The double-track problem is the last remaining significant threat to further harmonisation in Japanese patent law and its impact extends far beyond the existence of multiple disputes concerning the same patent. The fact that invalidity can now be raised as a consideration in the context of infringement proceedings but only with inter partes effect means that the Japanese system now, from a macro perspective, occupies an awkward position that lies between the traditional Continental European tradition of a patent as an administrative function and the more recent influence of US common law and education.
Either approach presents a suitable alternative to the current state of the law and it is simply important that a choice is made. Germany is a clear example of a system that functions well with an exclusive competence for the patent granting authority in considering validity, and the US is perhaps the most prominent jurisdiction in which the judge can redraw the boundaries of the patent as well as invalidate specific elements of a patent claim. The technical expertise of the JPO suggests that a return to the exclusive competence to rule on the validity of the patent with a more developed system of communication between the courts and the JPO would provide the most stability with the minimum of legal upheaval.

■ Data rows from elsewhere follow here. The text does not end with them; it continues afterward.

(** A block the producer has not reached is fresh. *)
Lemma body_of_fresh R q k : R + Z.of_nat (length q) ≤ k * cap → body_of R q k = fresh_body.
Proof.
  intros Hk. destruct geom_facts as (Hns & Hnv & _). unfold body_of, fresh_body. f_equal.
  - unfold clamp. assert ((R - k * cap) / ns ≤ 0); [|lia]. apply Z.div_le_upper_bound; lia.
  - apply (fmap_seqZ_const (λ i, vb_of R q (k * cap + i * ns))). intros i Hi. unfold vb_of. f_equal.
    + unfold clamp. nia.
    + unfold clamp. nia.
    + apply (fmap_seqZ_const (λ j, cellof R q (k * cap + i * ns + j))). intros j Hj. apply cellof_none. right. nia.
Qed.

(** A block whose values have all been consumed can be reset. *)
Lemma body_of_drained R q k : (k + 1) * cap ≤ R → Forall drained (body_of R q k).2.
Proof.
  intros Hk. destruct geom_facts as (Hns & Hnv & _). apply Forall_lookup_2. intros i x.
  simpl. rewrite list_lookup_fmap_Some. intros (j & -> & [-> Hi]%lookup_seqZ).
  assert (k * cap + (0 + Z.of_nat i) * ns + ns ≤ R) as Hle.
  { unfold cap in *. nia. }
  split; simpl.
  - unfold clamp. lia.
  - apply (fmap_seqZ_const (λ j, cellof R q (k * cap + (0 + Z.of_nat i) * ns + j))). intros j Hj.
    apply cellof_none. left. lia.
Qed.

(** ** Writing *)

Lemma cellof_app R q vs p :
  p < R + Z.of_nat (length q) ∨ R + Z.of_nat (length q) + Z.of_nat (length vs) ≤ p →
  cellof R (q ++ vs) p = cellof R q p.
Proof.
  intros Hp. unfold cellof. destruct (Z.leb_spec R p); [|done]. destruct Hp.
  - apply lookup_app_l. lia.
  - rewrite !lookup_ge_None_2; [done|lia|rewrite length_app; lia].
Qed.

Lemma cellof_new R q vs p :
  R + Z.of_nat (length q) ≤ p →
  cellof R (q ++ vs) p = vs !! Z.to_nat (p - (R + Z.of_nat (length q))).
Proof.
  intros Hp. unfold cellof. rewrite (proj2 (Z.leb_le R p)) by lia.
  rewrite lookup_app_r by lia. f_equal. lia.
Qed.

Lemma vb_of_write R q vs base :
  base ≤ R + Z.of_nat (length q) → R + Z.of_nat (length q) + Z.of_nat (length vs) ≤ base + ns →
  vb_of R (q ++ vs) base =
    mkVBlock (v_produced (vb_of R q base) + Z.of_nat (length vs)) (v_consumed (vb_of R q base))
      (list_inserts (Z.to_nat (R + Z.of_nat (length q) - base)) (Some <$> vs) (v_slots (vb_of R q base))).
Proof.
  intros Hb He. unfold vb_of at 1. f_equal.
  - simpl. unfold clamp. rewrite length_app. lia.
  - apply list_eq. intros j.
    change ((λ j, cellof R (q ++ vs) (base + j)) <$> seqZ 0 ns) with (v_slots (vb_of R (q ++ vs) base)).
    rewrite slots_of_lookup. set (off := Z.to_nat (R + Z.of_nat (length q) - base)).
    destruct (decide (off ≤ j < off + length (Some <$> vs))%nat) as [Hin|Hout].
    + rewrite length_fmap in Hin. rewrite list_lookup_inserts; [|by rewrite length_fmap|rewrite slots_of_length; lia].
      rewrite decide_True by lia. rewrite list_lookup_fmap, cellof_new by lia.
      replace (Z.to_nat (base + Z.of_nat j - (R + Z.of_nat (length q)))) with (j - off)%nat by lia.
      destruct (lookup_lt_is_Some_2 vs (j - off)) as [v ->]; [lia|]. done.
    + rewrite length_fmap in Hout.
      assert (list_inserts off (Some <$> vs) (v_slots (vb_of R q base)) !! j = v_slots (vb_of R q base) !! j) as ->.
      { destruct (decide (j < off)%nat); [by apply list_lookup_inserts_lt|].
        apply list_lookup_inserts_ge. rewrite length_fmap. lia. }
      rewrite slots_of_lookup. case_decide; [|done]. f_equal. apply cellof_app. lia.
Qed.

Lemma vb_of_write_ne R q vs base :
  base + ns ≤ R + Z.of_nat (length q) ∨ R + Z.of_nat (length q) + Z.of_nat (length vs) ≤ base →
  vb_of R (q ++ vs) base = vb_of R q base.
Proof.
  intros Hb. unfold vb_of. f_equal.
  - unfold clamp. rewrite length_app. lia.
  - apply fmap_seqZ_ext. intros j Hj. apply cellof_app. lia.
Qed.

(** The offset [off] of block [k], as a virtual block and a slot. *)
Lemma body_of_write R q vs k i :
  0 ≤ i < nv → k * cap + i * ns ≤ R + Z.of_nat (length q) →
  R + Z.of_nat (length q) + Z.of_nat (length vs) ≤ k * cap + i * ns + ns →
  body_of R (q ++ vs) k = put_vb i (vb_of R (q ++ vs) (k * cap + i * ns)) (body_of R q k).
Proof.
  intros Hi Hb He. destruct geom_facts as (Hns & Hnv & _). unfold put_vb, body_of. simpl. f_equal. apply list_eq. intros j.
  destruct (decide (Z.of_nat j < nv)) as [Hj|Hj].
  - destruct (decide (j = Z.to_nat i)) as [->|Hne].
    + rewrite list_lookup_insert_eq by (rewrite length_fmap, length_seqZ; lia).
      by rewrite (seqZ_map_lookup (λ i, vb_of R (q ++ vs) (k * cap + i * ns))).
    + rewrite list_lookup_insert_ne by done. rewrite !list_lookup_fmap, lookup_seqZ_lt by done. simpl. f_equal.
      apply vb_of_write_ne. destruct (Z.lt_total (Z.of_nat j) i) as [|[|]]; [left; nia|lia|right; nia].
  - rewrite lookup_ge_None_2 by (rewrite length_fmap, length_seqZ; lia).
    symmetry. apply lookup_ge_None_2. rewrite length_insert, length_fmap, length_seqZ. lia.
Qed.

The CAFC, as one of the original specialised patent courts, highlights some of the important considerations for the IPHC in its future development. The difference in approach between the IPHC and the JPO regarding inventive step was a close mirror of the US context, where it again highlighted the soft law dynamics that are essential in supporting a functioning patent system. While inventive step appears to be settled in both jurisdictions currently, the most obvious example of institutional tension in the Japanese context is between the JPO and the IPHC in terms of being able to consider the validity of a patent.
The relationship between the CAFC and the US Supreme Court is a clear indication of the importance of maintaining the relationships between institutions because of the negative impact that significant divergences can create. The lessons of the CAFC extend beyond just the Japanese context. The historical, economic, and institutional contexts in which the CAFC was introduced are important for any jurisdiction considering a specialised intellectual property court because simply introducing the court does not ensure that the users of the system will benefit from increased stability or a more technically experienced judiciary. Instead, it is the relationships and dynamics between the institutions, as well as the staff that sustain them, that have the greatest potential in justifying the implementation of a specialised court in terms of legitimacy and effectiveness.